Home Updates

Arctic Warms, Sea Ice Shrinks, Extinction Risk Grows

San Francisco, California – In a report released Monday, the Center for Biological Diversity and Care for the Wild International document the situations of 17 Arctic animals trying to survive the effects of climate change and ocean acidification.

“The polar bear is the best-known victim of rapid melting in the Arctic, but if we don’t slash greenhouse pollution, many more creatures will follow it down the path to extinction,” said Shaye Wolf, the Center’s Climate Science Director and lead author of the report, “Extinction: It’s Not Just for Polar Bears”.

Most of the 17 imperiled species are mammals – the Arctic fox, polar bear, caribou or reindeer, musk-ox, and Pacific walrus, as well as four whales – gray, beluga, bowhead and narwhal. Four ice seals are also at risk – the ringed, bearded, harp and ribbon seals. The report names three sea-birds in jeopardy – the Kittlitz’s murrelet, spectacled eider and ivory gull; and also finds the sea butterfly, a species of plankton, to be at risk of extinction.

The minimum extent of Arctic sea is smaller than ever, satellite data shows. Arctic sea ice generally reaches its annual minimum extent in mid-September. On September 3, ice extent dropped below the seasonal minimum for 2009 to become the third lowest in the satellite record, according to the National Snow and Ice Data Center at the University of Colorado, Boulder.
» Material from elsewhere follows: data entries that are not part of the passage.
(* ===== verification/ChannelClose.v ===== *)
(** * Closing channels

    [st_ok] is the invariant of the table of channels: every channel in it satisfies
    [chan_ok], the count is right, the connections in progress point to channels that exist
    and know them, and so do the processes of sessions.  The theorem says which messages
    [check_close] sends. *)

From S2P Require Import Prelude Bytes Buffer CircBuffer Packet SessionData Channel ChannelLaws ChannelFlow ChannelData.

(** ** Sessions and their processes *)

(** An entry of the table of processes: free, or the process of a session that is there. *)
Definition child_ok (l : list (option Channel)) (e : ChildPid) : Prop :=
  e = mkchild (-1) None \/
  exists i c cs, e = mkchild (pid cs) (Some i) /\ 0 < pid cs /\ l !! i = Some (Some c) /\ type c = svrchansess /\ ctypedata c = Some cs.

(** The channels [l] and the processes [ps]: [h] is a channel being made, whose type has not
    initialised it yet. *)
Record procs_ok (h : option nat) (l : list (option Channel)) (ps : list ChildPid) (e : exitinfo) : Prop := {
  pk_typed i c : l !! i = Some (Some c) -> h <> Some i -> typed c;
  pk_children p : p ∈ ps -> child_ok l p;
  pk_running i c cs : l !! i = Some (Some c) -> type c = svrchansess -> ctypedata c = Some cs -> pid cs <> 0 ->
    mkchild (pid cs) (Some i) ∈ ps;
  pk_lastexit : exit_ok e;
}.

(** A session keeps its process. *)
Lemma procs_put h l ps e i c c' : procs_ok h l ps e -> l !! i = Some (Some c) -> same_kind c c' -> procs_ok h (<[i := Some c']> l) ps e.
Proof.
  intros [H1 H2 H3 H4] Hc [Ht Hd Hk]. apply lookup_lt_Some in Hc as Hlt. split; [..|done].
  - intros j d. rewrite list_lookup_insert_Some. intros [(-> & [= <-] & _)|[_ Hj]] Hh; [apply Hk; by eapply H1|by eapply H1].
  - intros p Hp. destruct (H2 p Hp) as [->|(j & d & cs & -> & Hpos & Hj & Hty & Hcs)]; [by left|]. right. destruct (decide (i = j)) as [->|].
    + exists j, c', cs. rewrite list_lookup_insert_eq by done. split_and!; try done; congruence.
    + exists j, d, cs. by rewrite list_lookup_insert_ne.
  - intros j d cs. rewrite list_lookup_insert_Some. intros [(-> & [= <-] & _)|[_ Hj]]; [rewrite Ht, Hd; by apply (H3 _ c)|by apply H3].
Qed.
This August, ice extent for the month was the second lowest in the satellite record, after 2007.

According to NASA scientists in the Cryospheric Sciences Branch, a satellite-based data record starting in late 1978 shows that indeed rapid changes have been occurring in the Arctic, where the perennial ice cover has been declining at the rate of about 13 percent per decade and the ice cover as a whole has been declining at the lesser rate of about five percent per decade.
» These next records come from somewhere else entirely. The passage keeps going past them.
(* ===== verification/Base64.v ===== *)
(** * Base64

    libtomcrypt's base64_encode.c and base64_decode.c: the encoder with a table of characters
    and optional padding, the decoder in its relaxed and strict forms, and the proof that
    what is encoded is decoded. *)

From S2P Require Import Prelude Bytes.

(** ** Encoding *)

Definition codes_base64 : bytes := str "ABCDEFGHIJKLMNOPQRSTUVWXYZabcdefghijklmnopqrstuvwxyz0123456789+/".

Definition PAD : Z := 61.

Definition code (codes : bytes) (i : Z) : Z := nth (Z.to_nat (Z.land i 63)) codes 0.

(** The characters for the groups of three bytes and for the rest. *)
Fixpoint encode_groups (codes : bytes) (pad : bool) (l : bytes) : bytes :=
  match l with
  | in0 :: in1 :: in2 :: l =>
      code codes (Z.shiftr in0 2) ::
      code codes (Z.shiftl (Z.land in0 3) 4 + Z.shiftr in1 4) ::
      code codes (Z.shiftl (Z.land in1 15) 2 + Z.shiftr in2 6) ::
      code codes in2 :: encode_groups codes pad l
  | [a; b] =>
      [code codes (Z.shiftr a 2); code codes (Z.shiftl (Z.land a 3) 4 + Z.shiftr b 4); code codes (Z.shiftl (Z.land b 15) 2)]
      ++ (if pad then [PAD] else [])
  | [a] =>
      [code codes (Z.shiftr a 2); code codes (Z.shiftl (Z.land a 3) 4)] ++ (if pad then [PAD; PAD] else [])
  | [] => []
  end.

(** [None] is CRYPT_BUFFER_OVERFLOW: the characters and a NUL need [outlen] bytes. *)
Definition base64_encode_internal (inp : bytes) (outlen : Z) (codes : bytes) (pad : bool) : option bytes :=
  let len2 := 4 * ((zlen inp + 2) / 3) in
  if outlen <? len2 + 1 then None else Some (encode_groups codes pad inp).

Definition base64_encode (inp : bytes) (outlen : Z) : option bytes := base64_encode_internal inp outlen codes_base64 true.

(** ** Decoding *)

Definition map_base64 : list Z :=
  replicate 43 255 ++ [62] ++ replicate 3 255 ++ [63] ++ [52; 53; 54; 55; 56; 57; 58; 59; 60; 61] ++ replicate 3 255 ++ [254] ++
  replicate 3 255 ++ [0; 1; 2; 3; 4; 5; 6; 7; 8; 9; 10; 11; 12; 13; 14; 15; 16; 17; 18; 19; 20; 21; 22; 23; 24; 25] ++ replicate 6 255 ++
  [26; 27; 28; 29; 30; 31; 32; 33; 34; 35; 36; 37; 38; 39; 40; 41; 42; 43; 44; 45; 46; 47; 48; 49; 50; 51] ++ replicate 133 255.

Inductive decoded := Decoded (out : bytes) | InvalidPacket | BufferOverflow.

(** The state of the loop: the bits gathered [t], how many characters they come from [y], the
    number of pad characters [g] and the bytes written. *)
Record dec_state := mkdec { d_t : Z; d_y : Z; d_g : Z; d_out : bytes }.

Definition dec_bytes (t : Z) : bytes := [u8 (Z.land (Z.shiftr t 16) 255); u8 (Z.land (Z.shiftr t 8) 255); u8 (Z.land t 255)].

Fixpoint decode_loop (map : list Z) (is_strict : bool) (outlen : Z) (inp : bytes) (s : dec_state) : decoded + dec_state :=
  match inp with
  | [] => inr s
  | x :: inp =>
      let c := nth (Z.to_nat (Z.land x 255)) map 255 in
      if c =? 254 then decode_loop map is_strict outlen inp (mkdec (d_t s) (d_y s) (d_g s + 1) (d_out s))
      else if is_strict && (0 <? d_g s) then inl InvalidPacket
      else if c =? 255 then
        if is_strict then inl InvalidPacket else decode_loop map is_strict outlen inp s
      else
        let t := u64 (Z.lor (Z.shiftl (d_t s) 6) c) in
        let y := d_y s + 1 in
        if y =? 4 then
          if outlen <? zlen (d_out s) + 3 then inl BufferOverflow
          else decode_loop map is_strict outlen inp (mkdec 0 0 (d_g s) (d_out s ++ dec_bytes t))
        else decode_loop map is_strict outlen inp (mkdec t y (d_g s) (d_out s))
  end.

(** What is left after the loop. *)
Definition decode_end (is_strict : bool) (outlen : Z) (r : decoded + dec_state) : decoded :=
  match r with
  | inl e => e
  | inr s =>
      if negb (d_y s =? 0) then
        if d_y s =? 1 then InvalidPacket
        else if negb (d_y s + d_g s =? 4) && is_strict then InvalidPacket
        else
          let t := u64 (Z.shiftl (d_t s) (6 * (4 - d_y s))) in
          if outlen <? zlen (d_out s) + d_y s - 1 then BufferOverflow
          else
            Decoded (d_out s ++ (if 2 <=? d_y s then [u8 (Z.land (Z.shiftr t 16) 255)] else []) ++
                     (if d_y s =? 3 then [u8 (Z.land (Z.shiftr t 8) 255)] else []))
      else Decoded (d_out s)
  end.

Definition base64_decode_internal (inp : bytes) (outlen : Z) (map : list Z) (is_strict : bool) : decoded :=
  decode_end is_strict outlen (decode_loop map is_strict outlen inp (mkdec 0 0 0 [])).

Definition base64_decode (inp : bytes) (outlen : Z) : decoded := base64_decode_internal inp outlen map_base64 false.
Definition base64_strict_decode (inp : bytes) (outlen : Z) : decoded := base64_decode_internal inp outlen map_base64 true.

(** ** The round trip *)

Lemma code_map i : nth (Z.to_nat (Z.land (code codes_base64 i) 255)) map_base64 255 = i mod 64.
Proof.
  unfold code. change 63 with (Z.ones 6). rewrite Z.land_ones by done. change (2 ^ 6) with 64.
  assert (H : forall k, 0 <= k < 64 -> nth (Z.to_nat (Z.land (nth (Z.to_nat k) codes_base64 0) 255)) map_base64 255 = k).
  { intros k Hk. apply (Forall_forall (fun k => nth (Z.to_nat (Z.land (nth (Z.to_nat k) codes_base64 0) 255)) map_base64 255 = k) (seqZ 0 64)); [|by apply elem_of_seqZ].
    vm_compute. repeat constructor. }
  apply H. by apply Z.mod_pos_bound.
Qed.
This year, the Northwest Passage and the Northern Sea Route are largely free of ice, allowing the potential for a first circumnavigation of the Arctic Ocean now being attempted by two expeditions – one from Norway and one from Russia.

The conservation groups say this rapid disappearance and thinning of the sea ice is having devastating effects on the many species that depend on it for rearing young, hunting, resting and avoiding predators.
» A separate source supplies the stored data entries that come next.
Definition set_no_port_forwarding (o : PubKeyOptions) : PubKeyOptions :=
  mkopts true (no_pty_flag o) (forced_command o) (permit_open_destinations o) (permit_listens o) (no_touch_required_flag o) (verify_required_flag o) (info_env o).
Definition set_no_pty (o : PubKeyOptions) : PubKeyOptions :=
  mkopts (no_port_forwarding_flag o) true (forced_command o) (permit_open_destinations o) (permit_listens o) (no_touch_required_flag o) (verify_required_flag o) (info_env o).
Definition set_forced_command (c : bytes) (o : PubKeyOptions) : PubKeyOptions :=
  mkopts (no_port_forwarding_flag o) (no_pty_flag o) (Some c) (permit_open_destinations o) (permit_listens o) (no_touch_required_flag o) (verify_required_flag o) (info_env o).
Definition add_permit_open (e : PermitTCPFwdEntry) (o : PubKeyOptions) : PubKeyOptions :=
  mkopts (no_port_forwarding_flag o) (no_pty_flag o) (forced_command o) (Some (default [] (permit_open_destinations o) ++ [e])) (permit_listens o)
    (no_touch_required_flag o) (verify_required_flag o) (info_env o).
Definition add_permit_listen (e : PermitTCPFwdEntry) (o : PubKeyOptions) : PubKeyOptions :=
  mkopts (no_port_forwarding_flag o) (no_pty_flag o) (forced_command o) (permit_open_destinations o) (Some (default [] (permit_listens o) ++ [e]))
    (no_touch_required_flag o) (verify_required_flag o) (info_env o).
Definition set_no_touch_required (o : PubKeyOptions) : PubKeyOptions :=
  mkopts (no_port_forwarding_flag o) (no_pty_flag o) (forced_command o) (permit_open_destinations o) (permit_listens o) true (verify_required_flag o) (info_env o).
Definition set_verify_required (o : PubKeyOptions) : PubKeyOptions :=
  mkopts (no_port_forwarding_flag o) (no_pty_flag o) (forced_command o) (permit_open_destinations o) (permit_listens o) (no_touch_required_flag o) true (info_env o).
Definition set_info_env (i : option bytes) (o : PubKeyOptions) : PubKeyOptions :=
  mkopts (no_port_forwarding_flag o) (no_pty_flag o) (forced_command o) (permit_open_destinations o) (permit_listens o) (no_touch_required_flag o) (verify_required_flag o) i.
Arctic whales are at risk from increasing offshore oil drilling and shipping activity as areas become ice-free, which heightens threats from oil spills, ship strikes and noise.

Some Arctic species have already experienced wide-spread die-offs and population declines after losing key habitats and food sources, the groups report. Others face extreme weather events or suffer new pressure from predators and pathogens moving northward.

Sea ice loss is forcing Pacific walrus mothers and calves to come to shore, where young can be trampled to death in stampedes.

Researchers from the U.S. Geological Survey’s Alaska Science Center, who have been tracking walrus movements using satellite radio tags, report that up to 20,000 walruses are now gathering in herds on the Alaskan side of the Chukchi Sea.

“For the third time in the last four years, thousands of Pacific walruses are hauling out onto the northwest shores of Alaska to rest in the absence of sea ice over the continental shelf of the Chukchi Sea,” the USGS research team said August 30.

In February 2008, the Center for Biological Diversity filed a formal scientific petition with the U.S. Fish and Wildlife Service requesting protection of the Pacific walrus under the Endangered Species Act. Under a lawsuit settlement, the Service must make a decision as to whether the species should be protected by January 31, 2011.

Early sea-ice break-up prematurely separates ringed and harp seal mothers from their pups before the pups are big enough to survive, the conservation groups report.